*** Input material ***

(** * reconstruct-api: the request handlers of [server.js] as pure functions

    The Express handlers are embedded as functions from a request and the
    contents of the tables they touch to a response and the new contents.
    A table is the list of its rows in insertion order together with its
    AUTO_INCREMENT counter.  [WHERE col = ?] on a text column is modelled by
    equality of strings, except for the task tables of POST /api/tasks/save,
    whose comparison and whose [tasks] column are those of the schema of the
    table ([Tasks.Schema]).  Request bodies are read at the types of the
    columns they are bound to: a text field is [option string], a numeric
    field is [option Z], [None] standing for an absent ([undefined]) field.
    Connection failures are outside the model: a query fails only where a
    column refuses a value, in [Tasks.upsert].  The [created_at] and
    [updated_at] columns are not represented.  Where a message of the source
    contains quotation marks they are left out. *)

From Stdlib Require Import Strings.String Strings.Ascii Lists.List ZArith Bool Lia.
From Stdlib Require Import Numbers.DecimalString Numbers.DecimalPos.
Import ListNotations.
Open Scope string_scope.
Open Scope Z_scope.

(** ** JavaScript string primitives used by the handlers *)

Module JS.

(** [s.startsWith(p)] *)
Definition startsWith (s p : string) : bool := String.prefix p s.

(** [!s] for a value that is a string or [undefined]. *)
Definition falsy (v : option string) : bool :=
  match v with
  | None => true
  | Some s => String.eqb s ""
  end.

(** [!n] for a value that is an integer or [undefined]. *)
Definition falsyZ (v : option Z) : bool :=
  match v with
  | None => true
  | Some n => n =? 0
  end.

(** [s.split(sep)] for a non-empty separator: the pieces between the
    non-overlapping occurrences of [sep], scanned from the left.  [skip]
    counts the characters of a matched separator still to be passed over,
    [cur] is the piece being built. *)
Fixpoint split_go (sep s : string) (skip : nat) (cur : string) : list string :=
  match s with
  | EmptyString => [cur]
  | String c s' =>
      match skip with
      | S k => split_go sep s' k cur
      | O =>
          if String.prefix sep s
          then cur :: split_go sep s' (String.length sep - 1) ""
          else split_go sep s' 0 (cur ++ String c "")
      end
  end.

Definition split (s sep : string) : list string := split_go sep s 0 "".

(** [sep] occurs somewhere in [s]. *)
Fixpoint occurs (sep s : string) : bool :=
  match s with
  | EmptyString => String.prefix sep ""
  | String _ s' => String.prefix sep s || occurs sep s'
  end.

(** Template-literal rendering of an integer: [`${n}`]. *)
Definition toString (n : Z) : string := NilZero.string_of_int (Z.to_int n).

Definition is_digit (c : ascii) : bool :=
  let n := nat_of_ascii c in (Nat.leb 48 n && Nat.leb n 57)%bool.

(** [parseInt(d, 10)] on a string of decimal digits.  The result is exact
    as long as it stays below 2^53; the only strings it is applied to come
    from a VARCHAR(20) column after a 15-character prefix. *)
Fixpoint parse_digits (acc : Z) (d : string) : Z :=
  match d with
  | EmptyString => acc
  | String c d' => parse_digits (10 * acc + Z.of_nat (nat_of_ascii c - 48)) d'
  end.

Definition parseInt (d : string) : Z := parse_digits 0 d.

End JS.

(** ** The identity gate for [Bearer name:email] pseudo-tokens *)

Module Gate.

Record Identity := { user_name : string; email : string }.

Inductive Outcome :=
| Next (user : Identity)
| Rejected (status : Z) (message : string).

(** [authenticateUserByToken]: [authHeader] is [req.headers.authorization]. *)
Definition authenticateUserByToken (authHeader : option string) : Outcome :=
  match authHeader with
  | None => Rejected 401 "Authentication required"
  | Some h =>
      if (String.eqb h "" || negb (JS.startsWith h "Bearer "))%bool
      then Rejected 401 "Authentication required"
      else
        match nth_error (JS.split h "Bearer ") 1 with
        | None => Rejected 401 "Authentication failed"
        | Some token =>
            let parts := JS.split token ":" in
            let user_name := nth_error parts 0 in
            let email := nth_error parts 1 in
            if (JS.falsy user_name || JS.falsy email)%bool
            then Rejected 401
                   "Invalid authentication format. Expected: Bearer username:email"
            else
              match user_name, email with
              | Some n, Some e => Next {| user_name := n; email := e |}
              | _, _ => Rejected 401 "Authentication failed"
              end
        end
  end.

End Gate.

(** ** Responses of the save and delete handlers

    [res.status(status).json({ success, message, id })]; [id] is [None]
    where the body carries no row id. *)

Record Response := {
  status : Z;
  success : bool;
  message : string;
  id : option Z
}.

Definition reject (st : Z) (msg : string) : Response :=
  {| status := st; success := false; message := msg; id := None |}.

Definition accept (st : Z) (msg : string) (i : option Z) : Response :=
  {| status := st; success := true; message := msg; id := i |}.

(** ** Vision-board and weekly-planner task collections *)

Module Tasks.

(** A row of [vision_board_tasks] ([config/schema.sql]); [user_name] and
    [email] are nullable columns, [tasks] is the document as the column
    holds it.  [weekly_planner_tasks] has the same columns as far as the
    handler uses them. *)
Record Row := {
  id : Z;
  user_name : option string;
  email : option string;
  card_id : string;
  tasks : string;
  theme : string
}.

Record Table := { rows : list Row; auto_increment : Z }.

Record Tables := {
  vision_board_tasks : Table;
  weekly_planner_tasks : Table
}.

*** End of Input material ***

▸ **Task directions**:
What is needed is the number of lines in these entries that include the word "required"; please give it alone.

▸ **Exercise result**:
2